§ **DATA RECORDS**:
(* ===== verification/ElevatorSpec.v ===== *)
(** * Abstract state of the elevator and the representation relation

    The abstract state keeps what the module is about: who waits on which
    floor, who is on board for which floor, how many were serviced, and the
    position of the elevator.  [rep L w a] says that the memory [w] holds the
    abstract state [a]: the linked lists are the queues, every counter of the
    records is the (wrapped) sum it stands for, and the live passenger objects
    are those of the queues and those of [L], which are on no list. *)

From S2P Require Import Prelude KList ElevatorData ElevatorOps.

(** ** Abstract state *)

(** A passenger with the address of its object as identity. *)
Notation pent := (positive * passenger)%type.

Record astate := AState {
  waiting : list (list pent);    (* the queue of each floor *)
  onboard : list (list pent);    (* passengers on board, by destination *)
  served : list Z;               (* the counters [serviced] *)
  a_status : STATE;
  a_current : Z; a_next : Z;
  a_shutdown : Z; a_direction : Z;
}.

Definition with_waiting v (a : astate) : astate :=
  AState v (onboard a) (served a) (a_status a) (a_current a) (a_next a)
    (a_shutdown a) (a_direction a).
Definition with_status v (a : astate) : astate :=
  AState (waiting a) (onboard a) (served a) v (a_current a) (a_next a)
    (a_shutdown a) (a_direction a).
Definition with_shutdown v (a : astate) : astate :=
  AState (waiting a) (onboard a) (served a) (a_status a) (a_current a) (a_next a)
    v (a_direction a).
Definition with_position c n d (a : astate) : astate :=
  AState (waiting a) (onboard a) (served a) (a_status a) c n (a_shutdown a) d.

(** Rows of the two tables. *)
Definition row (ls : list (list pent)) (i : nat) : list pent := default [] (ls !! i).

(** ** Well-formed passengers *)

Definition valid_pass (p : passenger) : Prop :=
  0 ≤ type p ≤ 3 ∧ 0 ≤ s_floor p < MAX_FLOOR ∧ 0 ≤ d_floor p < MAX_FLOOR.

#[export] Instance valid_pass_dec p : Decision (valid_pass p).
Proof. apply _. Defined.

Definition floor_ix (z : Z) : nat := Z.to_nat z.

Lemma valid_weight p : valid_pass p → 1 ≤ getWeight p ≤ 8.
Proof.
  intros (Ht & _ & _). unfold getWeight, CHILD, ADULT, ROOM, BELL.
  repeat case_bool_decide; lia.
Qed.
Lemma valid_units p : valid_pass p → 1 ≤ getPass p ≤ 2.
Proof.
  intros (Ht & _ & _). unfold getPass, CHILD, ADULT, ROOM, BELL.
  repeat case_bool_decide; cbn; lia.
Qed.

(** ** The sums the counters stand for *)

Definition weight (q : list pent) : Z := zsum (λ x, getWeight x.2) q.
Definition units (q : list pent) : Z := zsum (λ x, getPass x.2) q.
Definition tally (t : P_TYPE) (q : list pent) : Z :=
  zsum (λ x, if bool_decide (type x.2 = t) then 1 else 0) q.

#[global] Arguments weight : simpl never.
#[global] Arguments units : simpl never.
#[global] Arguments tally : simpl never.

Definition elevator_of (a : astate) : elevator :=
  let q := concat (onboard a) in
  {| status := a_status a;
     e_w_units := wrap32 (weight q); e_p_units := wrap32 (units q);
     e_adult := wrap32 (tally ADULT q); e_child := wrap32 (tally CHILD q);
     e_room := wrap32 (tally ROOM q); e_bell := wrap32 (tally BELL q);
     current := a_current a; next := a_next a;
     shutdown := a_shutdown a; direction := a_direction a |}.

Definition floor_of (i : nat) (q : list pent) (s : Z) : floors :=
  {| level := Z.of_nat i;
     f_w_units := wrap32 (weight q); f_p_units := wrap32 (units q);
     f_adult := wrap32 (tally ADULT q); f_child := wrap32 (tally CHILD q);
     f_room := wrap32 (tally ROOM q); f_bell := wrap32 (tally BELL q);
     serviced := s |}.

(** ** Abstract operations *)

Definition serve (i : nat) (s : list Z) : list Z := alter (λ n, n +i 1) i s.

(** A new passenger joins the queue of its start floor. *)
Definition a_add (x : pent) (a : astate) : astate :=
  let i := floor_ix (s_floor x.2) in
  with_waiting (<[i := row (waiting a) i ++ [x]]> (waiting a)) a.

(** Passenger [x] leaves row [i] of the elevator, whose others are [rest]. *)
Definition a_leave (i : nat) (x : pent) (rest : list pent) (a : astate) : astate :=
  AState (waiting a) (<[i := rest]> (onboard a))
    (serve (floor_ix (s_floor x.2)) (served a))
    (a_status a) (a_current a) (a_next a) (a_shutdown a) (a_direction a).

(** Passenger [x] leaves the queue of floor [i], whose others are [rest], and
    boards. *)
Definition a_board (i : nat) (x : pent) (rest : list pent) (a : astate) : astate :=
  let d := floor_ix (d_floor x.2) in
  AState (<[i := rest]> (waiting a))
    (<[d := row (onboard a) d ++ [x]]> (onboard a)) (served a)
    (a_status a) (a_current a) (a_next a) (a_shutdown a) (a_direction a).

(** ** Representation *)

(** [x] is on a list. *)
Definition listed (a : astate) (x : pent) : Prop :=
  ∃ i, x ∈ row (waiting a) i ∨ x ∈ row (onboard a) i.

Definition is_head (n : node) : Prop :=
  match n with EP i | FW i => (i < 10)%nat | PN _ => False end.

Definition nodes_of (q : list pent) : list node := (λ x, PN x.1) <$> q.

Definition entries (a : astate) (n : node) : list node :=
  match n with
  | EP i => nodes_of (row (onboard a) i)
  | FW i => nodes_of (row (waiting a) i)
  | PN _ => []
  end.

Section Rep.
Context {LA : ListApi node} {LL : ListLaws LA}.

Record rep (L : gmap loc passenger) (w : world) (a : astate) : Prop := {
  rep_waiting_len : length (waiting a) = 10%nat;
  rep_onboard_len : length (onboard a) = 10%nat;
  rep_served_len : length (served a) = 10%nat;
  rep_e : w_e w = elevator_of a;
  rep_be : b_e (w_b w) = Some Addr_e;
  rep_f_len : length (b_f (w_b w)) = 10%nat;
  rep_f i s : served a !! i = Some s →
    b_f (w_b w) !! i = Some (floor_of i (row (waiting a) i) s);
  rep_rings : Rings (links w) is_head (entries a);
  rep_heap x : listed a x → heap w !! x.1 = Some x.2;
  rep_extra : L ⊆ heap w;
  rep_dom l p : heap w !! l = Some p → listed a (l, p) ∨ L !! l = Some p;
  rep_disj x : listed a x → L !! x.1 = None;
}.
End Rep.

(** The state [initElevator] and [initBuilding] establish. *)
Definition a_init : astate :=
  AState (replicate 10 []) (replicate 10 []) (replicate 10 0) OFFLINE 0 1 0 1.
(* ===== verification/ElevatorRefine.v ===== *)
(** * The operations of elevator.h refine the abstract ones

    Each function of ElevatorOps.v, run from a memory that represents an
    abstract state, finishes without a fault in a memory that represents the
    state after the corresponding abstract operation. *)

From S2P Require Import Prelude KList ElevatorData ElevatorOps ElevatorSpec.

(** ** Rows *)

Section Rows.
Implicit Types (ls : list (list pent)) (q : list pent).

Lemma row_insert ls i j q :
  (i < length ls)%nat → row (<[i:=q]> ls) j = if decide (j = i) then q else row ls j.
Proof.
  intros Hi. unfold row. case_decide; subst.
  - by rewrite list_lookup_insert_eq.
  - by rewrite list_lookup_insert_ne.
Qed.

Lemma row_lookup ls i : (i < length ls)%nat → ls !! i = Some (row ls i).
Proof.
  intros Hi. unfold row. destruct (lookup_lt_is_Some_2 ls i Hi) as [q ->]. done.
Qed.

Lemma elem_of_concat_row ls x : x ∈ concat ls ↔ ∃ i, x ∈ row ls i.
Proof.
  unfold row. rewrite list_elem_of_In, in_concat. split.
  - intros (q & Hq%list_elem_of_In & Hx%list_elem_of_In).
    apply list_elem_of_lookup in Hq as [i Hi]. exists i. by rewrite Hi.
  - intros [i Hx]. destruct (ls !! i) as [q|] eqn:Hi; [|by apply elem_of_nil in Hx].
    exists q. rewrite <- !list_elem_of_In. split; [|done].
    apply list_elem_of_lookup. eauto.
Qed.

Lemma floor_ix_lt z : 0 ≤ z < MAX_FLOOR → (floor_ix z < 10)%nat.
Proof. unfold floor_ix, MAX_FLOOR. lia. Qed.

Lemma floor_ix_id z : 0 ≤ z → Z.of_nat (floor_ix z) = z.
Proof. unfold floor_ix. lia. Qed.
End Rows.

Create HintDb elev.
#[export] Hint Resolve floor_ix_lt : elev.

(** ** Counters *)

Definition ind (t t' : P_TYPE) : Z := if bool_decide (t = t') then 1 else 0.
(** lines 102-140 *)
Definition move_section : MW unit :=
  e0 ← gets w_e;
  when (negb (bool_decide (status e0 = OFFLINE)))
    (waiting ← checkBuilding;
     servicing ← checkElevator;
     if negb servicing && negb waiting then upd_e (set_status IDLE)
     else if negb servicing && negb (bool_decide (shutdown e0 = 0)) then
       upd_e (set_status OFFLINE)
     else upd_e move).

(** One iteration of the loop, given the results [r1] and [r2] of its two
    calls of [mutex_lock_interruptible] (0 when the lock was taken). *)
Definition iteration (r1 r2 : Z) : MW unit :=
  when (bool_decide (r1 = 0)) load_section ;;
  mutex_unlock r1 ;;
  when (bool_decide (r2 = 0)) move_section ;;
  mutex_unlock r2.

(** [runElevator]: [should_stop k] is the result of the [k]-th call of
    [kthread_should_stop], [lock k] the results of the lock calls of the
    [k]-th iteration. *)
Fixpoint runElevator (should_stop : nat → bool) (lock : nat → Z * Z) (fuel k : nat)
  : MW Z :=
  if should_stop k then mret 0 else
  match fuel with
  | O => starve
  | S fuel =>
      iteration (lock k).1 (lock k).2 ;;
      runElevator should_stop lock fuel (S k)
  end.
End Code.

(** ** The calls of mutex_unlock *)

Section Unlocks.
Context {LA : ListApi node}.

Lemma keeps_load_section : keeps bad_unlocks load_section.
Proof.
  unfold load_section, unload_loop, load_loop.
  assert (∀ l, keeps bad_unlocks (delPass l)) by apply keeps_delPass.
  apply keeps_bind; [auto with keeps|]. intros e0. apply keeps_when, keeps_bind; [auto with keeps|].
  intros c. apply keeps_bind; [auto with keeps|]. intros we. apply keeps_bind.
  { case_match; auto 10 with keeps. }
  intros here. apply keeps_when, keeps_bind; [auto with keeps|]. intros _.
  apply keeps_bind; [auto with keeps|]. intros oe. apply keeps_bind.
  { apply keeps_when. do 3 (apply keeps_bind; [auto with keeps|]; intros ?).
    apply keeps_list_for_each_safe; auto 20 with keeps. }
  intros _. apply keeps_bind; [auto with keeps|]. intros someone.
  apply keeps_bind; [auto with keeps|]. intros e1. apply keeps_when.
  do 3 (apply keeps_bind; [auto with keeps|]; intros ?).
  apply keeps_list_for_each_safe; [auto with keeps|]. intros n.
  do 3 (apply keeps_bind; [auto with keeps|]; intros ?). case_match; auto with keeps.
Qed.

Lemma keeps_move_section : keeps bad_unlocks move_section.
Proof.
  unfold move_section, checkBuilding, checkElevator.
  apply keeps_bind; [auto with keeps|]. intros e0. apply keeps_when.
  do 2 (apply keeps_bind; [auto with keeps|]; intros ?).
  case_match; [auto with keeps|]. case_match; auto with keeps.
Qed.

(** The unlock call after a lock call that returned [r]. *)
Lemma wp_mutex_unlock r w (Q : unit → world → Prop) :
  Q tt (Nat.iter (interrupted r) count_bad_unlock w) → wp (mutex_unlock r) Q w.
Proof. unfold mutex_unlock, interrupted. by case_bool_decide. Qed.
End Unlocks.

(** ** The abstract thread *)

Fixpoint a_unload (c : nat) (q : list pent) (a : astate) : astate :=
  match q with
  | [] => a
  | x :: q => a_unload c q (a_leave c x q a)
  end.

(** Can [x] board now? *)
Definition boards (x : pent) (a : astate) : bool :=
  canFit x.2 (elevator_of a) && bool_decide (pDirection x.2 = a_direction a).

Fixpoint a_load (c : nat) (q : list pent) (a : astate) : astate :=
  match q with
  | [] => a
  | x :: q => if boards x a then a_load c q (a_board c x q a) else a
  end.

Definition here (a : astate) : nat := floor_ix (a_current a).

Definition a_load_section (a : astate) : astate :=
  if bool_decide (a_status a = OFFLINE) then a else
  if bool_decide (row (waiting a) (here a) = []) &&
     bool_decide (row (onboard a) (here a) = []) then a
  else
    let a1 := with_status LOADING a in
    let a2 := a_unload (here a) (row (onboard a1) (here a)) a1 in
    if bool_decide (row (waiting a2) (here a) ≠ []) && bool_decide (a_shutdown a2 ≠ 1)
    then a_load (here a) (row (waiting a2) (here a)) a2 else a2.

Definition a_move (a : astate) : astate :=
  if bool_decide (a_next a = 0) then
    with_status UP (with_position (a_next a) (a_next a +i 1) 1 a)
  else if bool_decide (a_next a = 9) then
    with_status DOWN (with_position (a_next a) (a_next a -i 1) 0 a)
  else if bool_decide (a_direction a = 1) then
    with_status UP (with_position (a_next a) (a_next a +i 1) (a_direction a) a)
  else
    with_status DOWN (with_position (a_next a) (a_next a -i 1) (a_direction a) a).

Definition a_move_section (a : astate) : astate :=
  if bool_decide (a_status a = OFFLINE) then a else
  if negb (a_anyone (onboard a)) && negb (a_anyone (waiting a)) then with_status IDLE a
  else if negb (a_anyone (onboard a)) && bool_decide (a_shutdown a ≠ 0) then
    with_status OFFLINE a
  else a_move a.

Definition a_iteration (a : astate) : astate := a_move_section (a_load_section a).

(** An iteration whose lock calls return [r1] and [r2]. *)
Definition a_attempt (r1 r2 : Z) (a : astate) : astate :=
  let a1 := if bool_decide (r1 = 0) then a_load_section a else a in
  if bool_decide (r2 = 0) then a_move_section a1 else a1.

(** ** The invariant of the abstract state *)

(** The elevator stands on a floor, the next floor is adjacent, on the side
    of its direction -- except right after a start, which resets the floor
    but not the direction. *)
Definition position_ok (c n d : Z) : Prop :=
  (d = 1 ∧ 0 ≤ c ≤ 8 ∧ n = c + 1) ∨ (d = 0 ∧ 1 ≤ c ≤ 9 ∧ n = c - 1) ∨
  (d = 0 ∧ c = 0 ∧ n = 1).

#[export] Instance position_ok_dec c n d : Decision (position_ok c n d).
Proof. apply _. Defined.

Record wf (a : astate) : Prop := {
  wf_waiting_len : length (waiting a) = 10%nat;
  wf_onboard_len : length (onboard a) = 10%nat;
  wf_served_len : length (served a) = 10%nat;
  wf_served i s : served a !! i = Some s → is_int s;
  wf_waiting i x : x ∈ row (waiting a) i → valid_pass x.2 ∧ floor_ix (s_floor x.2) = i;
  wf_onboard i x : x ∈ row (onboard a) i → valid_pass x.2 ∧ floor_ix (d_floor x.2) = i;
  wf_status : IDLE ≤ a_status a ≤ DOWN;
  wf_position : position_ok (a_current a) (a_next a) (a_direction a);
  wf_shutdown : a_shutdown a = 0 ∨ a_shutdown a = 1;
  wf_weight : weight (concat (onboard a)) ≤ MAX_W;
  wf_units : units (concat (onboard a)) ≤ MAX_P;
  wf_offline : a_status a = OFFLINE ∨ a_status a = IDLE → concat (onboard a) = [];
}.

Lemma position_here a : wf a → 0 ≤ a_current a < MAX_FLOOR.
Proof. intros W. pose proof (wf_position _ W). unfold position_ok, MAX_FLOOR in *. lia. Qed.

Lemma here_lt a : wf a → (here a < 10)%nat.
Proof. intros W. by apply floor_ix_lt, position_here. Qed.

#[export] Hint Resolve position_here here_lt : elev.

(** ** Preservation of the invariant *)

Section Wf.
Implicit Types (a : astate) (x : pent) (q : list pent).

Lemma onboard_valid a x : wf a → x ∈ concat (onboard a) → valid_pass x.2.
Proof. intros W [i Hi]%elem_of_concat_row. by eapply wf_onboard. Qed.

Lemma weight_nonneg q : (∀ x, x ∈ q → valid_pass x.2) → 0 ≤ weight q.
Proof. intros H. apply zsum_nonneg. intros x Hx%H%valid_weight. lia. Qed.
Lemma units_nonneg q : (∀ x, x ∈ q → valid_pass x.2) → 0 ≤ units q.
Proof. intros H. apply zsum_nonneg. intros x Hx%H%valid_units. lia. Qed.

Lemma wf_load_bounds a :
  wf a → 0 ≤ weight (concat (onboard a)) ≤ MAX_W ∧ 0 ≤ units (concat (onboard a)) ≤ MAX_P.
Proof.
  intros W. pose proof (wf_weight _ W). pose proof (wf_units _ W).
  pose proof (weight_nonneg _ (λ x, onboard_valid a x W)).
  pose proof (units_nonneg _ (λ x, onboard_valid a x W)). lia.
Qed.

Lemma wf_leave a i l1 x l2 :
  wf a → row (onboard a) i = l1 ++ x :: l2 → a_status a = LOADING →
  wf (a_leave i x (l1 ++ l2) a).
Proof.
  intros W E Hst. assert (Hi : (i < length (onboard a))%nat).
  { destruct (decide (i < length (onboard a))%nat) as [|Hi]; [done|].
    unfold row in E. rewrite lookup_ge_None_2 in E by lia. by destruct l1. }
  assert (Hsh : shifted (-1) x.2 (concat (onboard a)) (concat (<[i:=l1 ++ l2]> (onboard a)))).
  { apply shifted_concat; [done|]. rewrite E. apply shifted_remove. }
  destruct Hsh as (Hw & Hu & _).
  assert (Hv : valid_pass x.2) by (eapply (wf_onboard _ W i); rewrite E; set_solver).
  pose proof (valid_weight _ Hv). pose proof (valid_units _ Hv).
  destruct W as [H1 H2 H3 Hsv H4 H5 H6 H7 H8 H9 H10 H11]. split; cbn; try done.
  - by rewrite length_insert.
  - unfold serve. by rewrite length_alter.
  - intros j s. unfold serve. rewrite list_lookup_alter. case_decide; [|apply Hsv].
    destruct (served a !! _); cbn; [|done]. intros [= <-]. apply wrap32_range.
  - intros j y. rewrite row_insert by done. case_decide; subst; [|auto].
    intros Hy. apply H5. rewrite E. set_solver.
  - lia.
  - lia.
  - rewrite Hst. unfold OFFLINE, IDLE, LOADING. lia.
Qed.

§ **EXERCISE AIM**:
Restate word for word the lines in the material above from the one with "(d = 0 ∧ c = 0 ∧ n = 1)." to the one with "Lemma units_nonneg q"; both of those lines count, and nothing else does.

§ **SOLUTION TO THIS PROBLEM**:
  (d = 0 ∧ c = 0 ∧ n = 1).

#[export] Instance position_ok_dec c n d : Decision (position_ok c n d).
Proof. apply _. Defined.

Record wf (a : astate) : Prop := {
  wf_waiting_len : length (waiting a) = 10%nat;
  wf_onboard_len : length (onboard a) = 10%nat;
  wf_served_len : length (served a) = 10%nat;
  wf_served i s : served a !! i = Some s → is_int s;
  wf_waiting i x : x ∈ row (waiting a) i → valid_pass x.2 ∧ floor_ix (s_floor x.2) = i;
  wf_onboard i x : x ∈ row (onboard a) i → valid_pass x.2 ∧ floor_ix (d_floor x.2) = i;
  wf_status : IDLE ≤ a_status a ≤ DOWN;
  wf_position : position_ok (a_current a) (a_next a) (a_direction a);
  wf_shutdown : a_shutdown a = 0 ∨ a_shutdown a = 1;
  wf_weight : weight (concat (onboard a)) ≤ MAX_W;
  wf_units : units (concat (onboard a)) ≤ MAX_P;
  wf_offline : a_status a = OFFLINE ∨ a_status a = IDLE → concat (onboard a) = [];
}.

Lemma position_here a : wf a → 0 ≤ a_current a < MAX_FLOOR.
Proof. intros W. pose proof (wf_position _ W). unfold position_ok, MAX_FLOOR in *. lia. Qed.

Lemma here_lt a : wf a → (here a < 10)%nat.
Proof. intros W. by apply floor_ix_lt, position_here. Qed.

#[export] Hint Resolve position_here here_lt : elev.

(** ** Preservation of the invariant *)

Section Wf.
Implicit Types (a : astate) (x : pent) (q : list pent).

Lemma onboard_valid a x : wf a → x ∈ concat (onboard a) → valid_pass x.2.
Proof. intros W [i Hi]%elem_of_concat_row. by eapply wf_onboard. Qed.

Lemma weight_nonneg q : (∀ x, x ∈ q → valid_pass x.2) → 0 ≤ weight q.
Proof. intros H. apply zsum_nonneg. intros x Hx%H%valid_weight. lia. Qed.
Lemma units_nonneg q : (∀ x, x ∈ q → valid_pass x.2) → 0 ≤ units q.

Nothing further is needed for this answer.